**PROMPT:** Each line of the records below that holds "None" should be returned.
+ + + + + + +
(** X19.  The averages and totals of the statistics summary are rounded to
    two decimals: the rounded value is within 0.005 of the value, rounding
    keeps the order of two values, and rounding a rounded value changes
    nothing. *)
Theorem X19_round2_is_a_rounding (x : Q) :
  (x - (1 # 200) < round2 x /\ round2 x <= x + (1 # 200)) /\
  (forall y, x <= y -> round2 x <= round2 y) /\
  round2 (round2 x) == round2 x.
Proof.
  split; [| split].
  - unfold round2. pose proof (Math_round_close (x * 100)) as [Hlo Hhi].
    split.
    + apply Qlt_shift_div_l; [reflexivity | Lqa.lra].
    + apply Qle_shift_div_r; [reflexivity | Lqa.lra].
  - intros y Hxy. unfold round2.
    pose proof (Math_round_monotone (x * 100) (y * 100)) as H.
    apply Qle_shift_div_l; [reflexivity |].
    assert (E : Math_round (x * 100) / 100 * 100 == Math_round (x * 100)) by (field).
    rewrite E. apply H. Lqa.lra.
  - unfold round2.
    rewrite (Math_round_comp (Math_round (x * 100) / 100 * 100) (Math_round (x * 100)))
      by field.
    unfold Math_round at 2. rewrite Math_round_integer. reflexivity.
Qed.

End SummaryFacts.

Section ValidationFacts.

Import Js ClusteringEngine Routes RouteNotions.

Lemma string_valid_inr (path : string) (allowed : list string) (d : string)
      (x : option string) (s : string) :
  In d allowed ->
  string_valid path allowed d x = inr s ->
  In s allowed /\ s = default x d.
Proof.
  intros Hd H. unfold string_valid in H. destruct x as [v |]; cbn [default].
  - destruct (existsb (String.eqb v) allowed) eqn:E; [| discriminate].
    injection H as <-. split; [| reflexivity].
    apply existsb_exists in E. destruct E as (a & Hin & Ha).
    apply String.eqb_eq in Ha. subst a. exact Hin.
  - injection H as <-. split; [exact Hd | reflexivity].
Qed.

Lemma number_positive_inr (path : string) (d : Q) (x : option Q) (v : Q) :
  0 < d ->
  number_positive path d x = inr v ->
  0 < v /\ v = default x d.
Proof.
  intros Hd H. unfold number_positive in H. destruct x as [a |]; cbn [default].
  - destruct (Qltb 0 a) eqn:E; [| discriminate]. injection H as <-.
    split; [| reflexivity].
    unfold Qltb in E. destruct (Qle_bool a 0) eqn:E'; [discriminate |].
    apply Qnot_le_lt. intros Hle. apply Qle_bool_iff in Hle. congruence.
  - injection H as <-. split; [exact Hd | reflexivity].
Qed.

Lemma number_integer_inr (path : string) (lo : Q) (hi : option Q) (d : Q)
      (x : option Q) (v : Q) :
  whole_within lo hi d ->
  number_integer path lo hi d x = inr v ->
  whole_within lo hi v /\ v = default x d.
Proof.
  intros Hd H. unfold number_integer in H. destruct x as [a |]; cbn [default].
  - destruct (is_integer a) eqn:Ei; cbn [negb] in H; [| discriminate].
    destruct (Qltb a lo) eqn:El; [discriminate |].
    assert (Hlo : lo <= a).
    { unfold Qltb in El. destruct (Qle_bool lo a) eqn:E'; [| discriminate].
      apply Qle_bool_iff. exact E'. }
    destruct hi as [h |].
    + destruct (Qltb h a) eqn:Eh; [discriminate |]. injection H as <-.
      split; [| reflexivity]. split; [exact Ei |]. split; [exact Hlo |].
      unfold Qltb in Eh. destruct (Qle_bool a h) eqn:E'; [| discriminate].
      apply Qle_bool_iff. exact E'.
    + injection H as <-. split; [| reflexivity]. repeat split; assumption.
  - injection H as <-. split; [exact Hd | reflexivity].
Qed.

Lemma validateParameters_inr (p parameters : Parameters) :
  validateParameters p = inr parameters ->
  parameters_in_range parameters /\
  p_eps parameters = Some (default (p_eps p) (1 # 100)) /\
  p_minPoints parameters = Some (default (p_minPoints p) 2) /\
  p_k parameters = Some (default (p_k p) 5) /\
  p_iterations parameters = Some (default (p_iterations p) 100) /\
  p_tolerance parameters = Some (default (p_tolerance p) (1 # 10000)) /\
  p_distance parameters = Some (default (p_distance p) "euclidean"%string) /\
  p_linkage parameters = Some (default (p_linkage p) "ward"%string) /\
  p_maxClusters parameters = Some (default (p_maxClusters p) 8).
Proof.
  intros H. unfold validateParameters in H.
  do 8 validation_step H. injection H as <-.
  apply number_positive_inr in E; [| reflexivity].
  apply number_integer_inr in E0; [| whole_default].
  apply number_integer_inr in E1; [| whole_default].
  apply number_integer_inr in E2; [| whole_default].
  apply number_positive_inr in E3; [| reflexivity].
  apply string_valid_inr in E4; [| simpl; tauto].
  apply string_valid_inr in E5; [| simpl; tauto].
  apply number_integer_inr in E6; [| whole_default].
  destruct E as [? <-], E0 as [? <-], E1 as [? <-], E2 as [? <-],
           E3 as [? <-], E4 as [? <-], E5 as [? <-], E6 as [? <-].
  split.
  - unfold parameters_in_range.
    cbn [p_eps p_minPoints p_k p_iterations p_tolerance p_distance p_linkage
         p_maxClusters filled_with].
    repeat (split; [assumption |]). assumption.
  - cbn [p_eps p_minPoints p_k p_iterations p_tolerance p_distance p_linkage
         p_maxClusters].
    repeat split; reflexivity.
Qed.
(** [a === b] where [a] is a string or [undefined]. *)
Definition strict_eq (a : option string) (b : value) : bool :=
  match a with
  | Some s => strict_eq_string s b
  | None => match b with undefined => true | str _ => false end
  end.

(** A string or [undefined] as a value, and in a template literal. *)
Definition value_of (a : option string) : value :=
  match a with
  | Some s => str s
  | None => undefined
  end.

Definition isNaN (x : float) : bool := is_nan x.

(** [ToBoolean] on numbers: [0], [-0] and [NaN] are falsy. *)
Definition ToBoolean (x : float) : bool :=
  negb ((x =? 0)%float || isNaN x).

(** [ToNumber] of a number or [undefined]: [undefined] becomes [NaN]. *)
Definition ToNumber (x : option float) : float :=
  match x with
  | Some f => f
  | None => nan
  end.

(** *** Indexing an object literal *)

(** The properties of [Object.prototype], which an object literal inherits:
    eleven functions and the accessor [__proto__], whose value is the
    prototype itself. *)
Definition Object_prototype : list string :=
  [ "constructor"; "hasOwnProperty"; "isPrototypeOf"; "propertyIsEnumerable";
    "toLocaleString"; "toString"; "valueOf"; "__defineGetter__";
    "__defineSetter__"; "__lookupGetter__"; "__lookupSetter__"; "__proto__" ].

(** What [table[key]] yields: the value of an own property, an object
    inherited under that name, or [undefined]. *)
Inductive lookup (A : Type) : Type :=
| own (a : A)
| inherited (name : string)
| absent.

Arguments own {A} a.
Arguments inherited {A} name.
Arguments absent {A}.

Definition get {A : Type} (table : gmap string A) (key : string) : lookup A :=
  match table !! key with
  | Some a => own a
  | None =>
      if bool_decide (key ∈ Object_prototype) then inherited key else absent
  end.

(** [o.f] where [o] is what a lookup found and [f] a field of the table's
    entries: the inherited objects have no such property. *)
Definition field {A B : Type} (f : A -> B) (o : lookup A) : option B :=
  match o with
  | own a => Some (f a)
  | inherited _ => None
  | absent => None
  end.

(** [ToNumber] of what a lookup in a table of numbers found: an inherited
    object converts to a string that is no numeral, hence to [NaN]. *)
Definition ToNumber_lookup (x : lookup float) : float :=
  match x with
  | own f => f
  | inherited _ => nan
  | absent => nan
  end.

(** A number, or an object inherited from [Object.prototype]. *)
Inductive numeric : Type :=
| number (x : float)
| object (name : string).

(** [x || y] where [x] is what a lookup in a table of numbers found and [y]
    a number: objects are truthy. *)
Definition or_default (x : lookup float) (y : float) : numeric :=
  match x with
  | own f => number (if ToBoolean f then f else y)
  | inherited name => object name
  | absent => number y
  end.

(** The Number for a mathematical integer (round to nearest, ties to even). *)
Definition of_Z (z : Z) : float :=
  SF2Prim (binary_normalize prec emax z 0 false).

(** [⌊ ±m·2^e + 1/2 ⌋] for [e < 0]. *)
Definition round_half_up (s : bool) (m : positive) (e : Z) : Z :=
  let sm := if s then Z.neg m else Z.pos m in
  (2 * sm + 2 ^ (- e)) / 2 ^ (1 - e).

(** [Math.round]: the closest integer, ties towards +∞; a result of zero
    keeps the sign of the argument; [NaN], the infinities and the zeros
    are returned unchanged. *)
Definition Math_round (x : float) : float :=
  match Prim2SF x with
  | S754_finite s m e =>
      if 0 <=? e then x
      else
        let n := round_half_up s m e in
        if n =? 0 then (if s then (-0)%float else 0%float) else of_Z n
  | _ => x
  end.

Definition is_neg_zero (x : float) : bool :=
  match Prim2SF x with
  | S754_zero true => true
  | _ => false
  end.

(** [Math.max] of two numbers: [NaN] if either is, and [+0] above [-0]. *)
Definition Math_max (x y : float) : float :=
  if isNaN x || isNaN y then nan
  else if (x <? y)%float then y
  else if (y <? x)%float then x
  else if is_neg_zero x then y else x.

(** [Math.min] of two numbers: [NaN] if either is, and [-0] below [+0]. *)
Definition Math_min (x y : float) : float :=
  if isNaN x || isNaN y then nan
  else if (x <? y)%float then x
  else if (y <? x)%float then y
  else if is_neg_zero x then x else y.

(** *** [parseInt] with no radix argument *)

(** White space among the code units below 256. *)
Definition is_white_space (a : ascii) : bool :=
  let n := nat_of_ascii a in
  (Nat.leb 9 n && Nat.leb n 13) || Nat.eqb n 32 || Nat.eqb n 160.

Fixpoint trim_start (s : string) : string :=
  match s with
  | String a s' => if is_white_space a then trim_start s' else s
  | EmptyString => s
  end.

Definition digit_value (a : ascii) : option Z :=
  let n := Z.of_nat (nat_of_ascii a) in
  if (48 <=? n) && (n <=? 57) then Some (n - 48)
  else if (97 <=? n) && (n <=? 122) then Some (n - 87)
  else if (65 <=? n) && (n <=? 90) then Some (n - 55)
  else None.

(** The value of the longest prefix of radix-[R] digits; [acc] is the value
    read so far, [None] while no digit has been read. *)
Fixpoint digits (R : Z) (s : string) (acc : option Z) : option Z :=
  match s with
  | String a s' =>
      match digit_value a with
      | Some d =>
          if d <? R then digits R s' (Some (R * default 0 acc + d)) else acc
      | None => acc
      end
  | EmptyString => acc
  end.

Definition strip_sign (s : string) : bool * string :=
  match s with
  | String "-" r => (true, r)
  | String "+" r => (false, r)
  | _ => (false, s)
  end.

Definition strip_prefix (s : string) : Z * string :=
  match s with
  | String "0" (String "x" r) => (16, r)
  | String "0" (String "X" r) => (16, r)
  | _ => (10, s)
  end.

(** [parseInt(v)]: leading white space is skipped, then a sign, then a
    [0x] prefix; the digits that follow are read up to the first character
    that is not one.  No digit gives [NaN]; a minus sign in front of zero
    gives [-0]. *)
Definition parseInt (v : value) : float :=
  let '(neg, s1) := strip_sign (trim_start (ToString v)) in
  let '(R, s2) := strip_prefix s1 in
  match digits R s2 None with
  | Some n => if neg then (- of_Z n)%float else of_Z n
  | None => nan
  end.

End JS.

(** ** The data of [appData] *)

Module UserProfile.
Record t : Type := mk {
  avg_amount : float;
  cluster : float;
  cluster_name : string;
  transactions : float;
  preferred_category : string
}.
End UserProfile.

Record ClusterStat : Type := {
  cs_cluster : string;
  cs_users : float;
  cs_avg_amount : float
}.

Record ModelStat : Type := {
  ms_model : string;
  ms_mae : float;
  ms_rmse : float;
  ms_r2 : float
}.

Record AppData : Type := {
  userProfiles : gmap string UserProfile.t;
  categoryAverages : gmap string float;
  clusterData : list ClusterStat;
  modelPerformance : list ModelStat
}.

(** The entries of the two object literals, in source order. *)
Definition userProfiles_entries : list (string * UserProfile.t) :=
  [ ("USER_0001", UserProfile.mk 1017 1 "High-Value Users" 8 "Entertainment");
    ("USER_0002", UserProfile.mk 1004 1 "High-Value Users" 8 "Healthcare");
    ("USER_0003", UserProfile.mk 850 0 "Conservative Spenders" 6 "Groceries");
    ("USER_0655", UserProfile.mk 1360 3 "Active Users" 12 "Food & Dining");
    ("USER_0755", UserProfile.mk 713 2 "Frequent Small Transactions" 15
                                 "Transportation") ].

Definition categoryAverages_entries : list (string * float) :=
  [ ("Food & Dining", 255%float);
    ("Transportation", 118%float);
    ("Shopping", 842%float);
    ("Bills & Utilities", 674%float);
    ("Entertainment", 398%float);
    ("Healthcare", 823%float);
    ("Education", 1987%float);
    ("Groceries", 354%float);
    ("Fuel", 512%float);
    ("Transfer to Friends", 1634%float) ].

Definition appData : AppData := {|
  userProfiles := list_to_map userProfiles_entries;
  categoryAverages := list_to_map categoryAverages_entries;
  clusterData :=
    [ Build_ClusterStat "Conservative Spenders" 162 829;
      Build_ClusterStat "High-Value Users" 146 1692;
      Build_ClusterStat "Frequent Small Transactions" 227 657;
      Build_ClusterStat "Active Users" 267 986;
      Build_ClusterStat "Balanced Spenders" 198 1208 ];
  modelPerformance :=
    [ Build_ModelStat "Random Forest" 475.68 776.90 0.595;
      Build_ModelStat "Gradient Boosting" 478.66 761.18 0.611;
      Build_ModelStat "Linear Regression" 786.49 1142.29 0.124 ]
|}.

(** ** The request and the result *)

Record Params : Type := {
  userId : JS.value;
  category : JS.value;
  location : JS.value;
  paymentMethod : JS.value;
  hour : JS.value
}.

Record Recommendation : Type := {
  amount : JS.numeric;
  confidence : float;
  cluster : JS.value;
  reasoning : string
}.

(** ** [generateRecommendation] *)

(** The time-of-day chain of conditionals, on the parsed hour. *)
Definition hourMultiplier (hour : float) : float :=
  if (6 <=? hour)%float && (hour <=? 10)%float then 0.8%float
  else if (11 <=? hour)%float && (hour <=? 14)%float then 1.2%float
  else if (18 <=? hour)%float && (hour <=? 22)%float then 1.1%float
  else 0.7%float.

(** The confidence of the known-user path. *)
Definition confidenceOf (userProfile : JS.lookup UserProfile.t)
    (params : Params) : float :=
  let confidence := 70%float in
  let confidence :=
    if JS.strict_eq (JS.field UserProfile.preferred_category userProfile)
                    (category params)
    then (confidence + 20)%float else confidence in
  let confidence :=
    if (10 <? JS.ToNumber (JS.field UserProfile.transactions userProfile))%float
    then (confidence + 10)%float else confidence in
  JS.Math_min confidence 95.

(** The function once its two lookups are done.  The known-user branch is
    taken by whatever is truthy: an entry of the table or an inherited
    object. *)
Definition recommend (userProfile : JS.lookup UserProfile.t)
    (categoryAvg : JS.lookup float) (params : Params) : Recommendation :=
  match userProfile with
  | JS.absent =>
      {| amount := JS.or_default categoryAvg 500;
         confidence := 75;
         cluster := JS.str "Unknown";
         reasoning := "Based on category average and system patterns" |}
  | _ =>
      let baseAmount :=
        JS.ToNumber (JS.field UserProfile.avg_amount userProfile) in
      let categoryMultiplier := (JS.ToNumber_lookup categoryAvg / 500)%float in
      let hourMultiplier := hourMultiplier (JS.parseInt (hour params)) in
      let recommendedAmount :=
        JS.Math_round
          (baseAmount * categoryMultiplier * hourMultiplier)%float in
      let cluster_name := JS.field UserProfile.cluster_name userProfile in
      {| amount := JS.number (JS.Math_max recommendedAmount 50);
         confidence := confidenceOf userProfile params;
         cluster := JS.value_of cluster_name;
         reasoning :=
           "Based on " ++ JS.ToString (JS.value_of cluster_name)
           ++ " spending pattern, " ++ JS.ToString (category params)
           ++ " preferences, and transaction time analysis" |}
  end.

Definition generateRecommendation (appData : AppData) (params : Params)
  : Recommendation :=
  let userProfile :=
    JS.get (userProfiles appData) (JS.ToString (userId params)) in
  let categoryAvg :=
    JS.get (categoryAverages appData) (JS.ToString (category params)) in
  recommend userProfile categoryAvg params.

(** *** The function as a script of the page *)

(** The page's globals: the tables and the registry of chart instances
    (a chart is known here by a handle only). *)
Record Globals : Type := {
  g_appData : AppData;
  g_charts : gmap string nat
}.

(** A script runs in the globals and leaves them as it pleases. *)
Definition Script (A : Type) : Type := Globals -> A * Globals.




Definition assign (f : Globals -> Globals) : Script unit :=
  fun g => (tt, f g).



(** ** Notions used in the statements *)

(** A number that is not [NaN], read on its sign-mantissa-exponent form. *)
Definition not_nan (x : float) : Prop := Prim2SF x <> S754_nan.

(** A finite number other than the two zeros. *)
Definition finite_nonzero (x : float) : Prop :=
  exists s m e, Prim2SF x = S754_finite s m e.

(** [n] is the integer nearest to [±m·2^e], for [e < 0]; of two equally
    near it is the larger. *)
Definition nearest_integer (s : bool) (m : positive) (e : Z) (n : Z) : Prop :=
  let sm := if s then Z.neg m else Z.pos m in
  (2 * n - 1) * 2 ^ (- e) <= 2 * sm < (2 * n + 1) * 2 ^ (- e).

Definition signed (s : bool) (m : positive) : Z :=
  if s then Z.neg m else Z.pos m.

(** The number [r] is exactly the integer [n]. *)
Definition integer_valued (r : float) (n : Z) : Prop :=
  match Prim2SF r with
  | S754_zero _ => n = 0
  | S754_finite s m e =>
      if 0 <=? e then n = signed s m * 2 ^ e else signed s m = n * 2 ^ (- e)
  | _ => False
  end.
+ + + + + + +
**SOLUTION TO THE EXERCISE:**
  | None => match b with undefined => true | str _ => false end
  | None => undefined
  | None => nan
  | None =>
  | inherited _ => None
  | absent => None
  else None.
    read so far, [None] while no digit has been read. *)
      | None => acc
  match digits R s2 None with
  | None => nan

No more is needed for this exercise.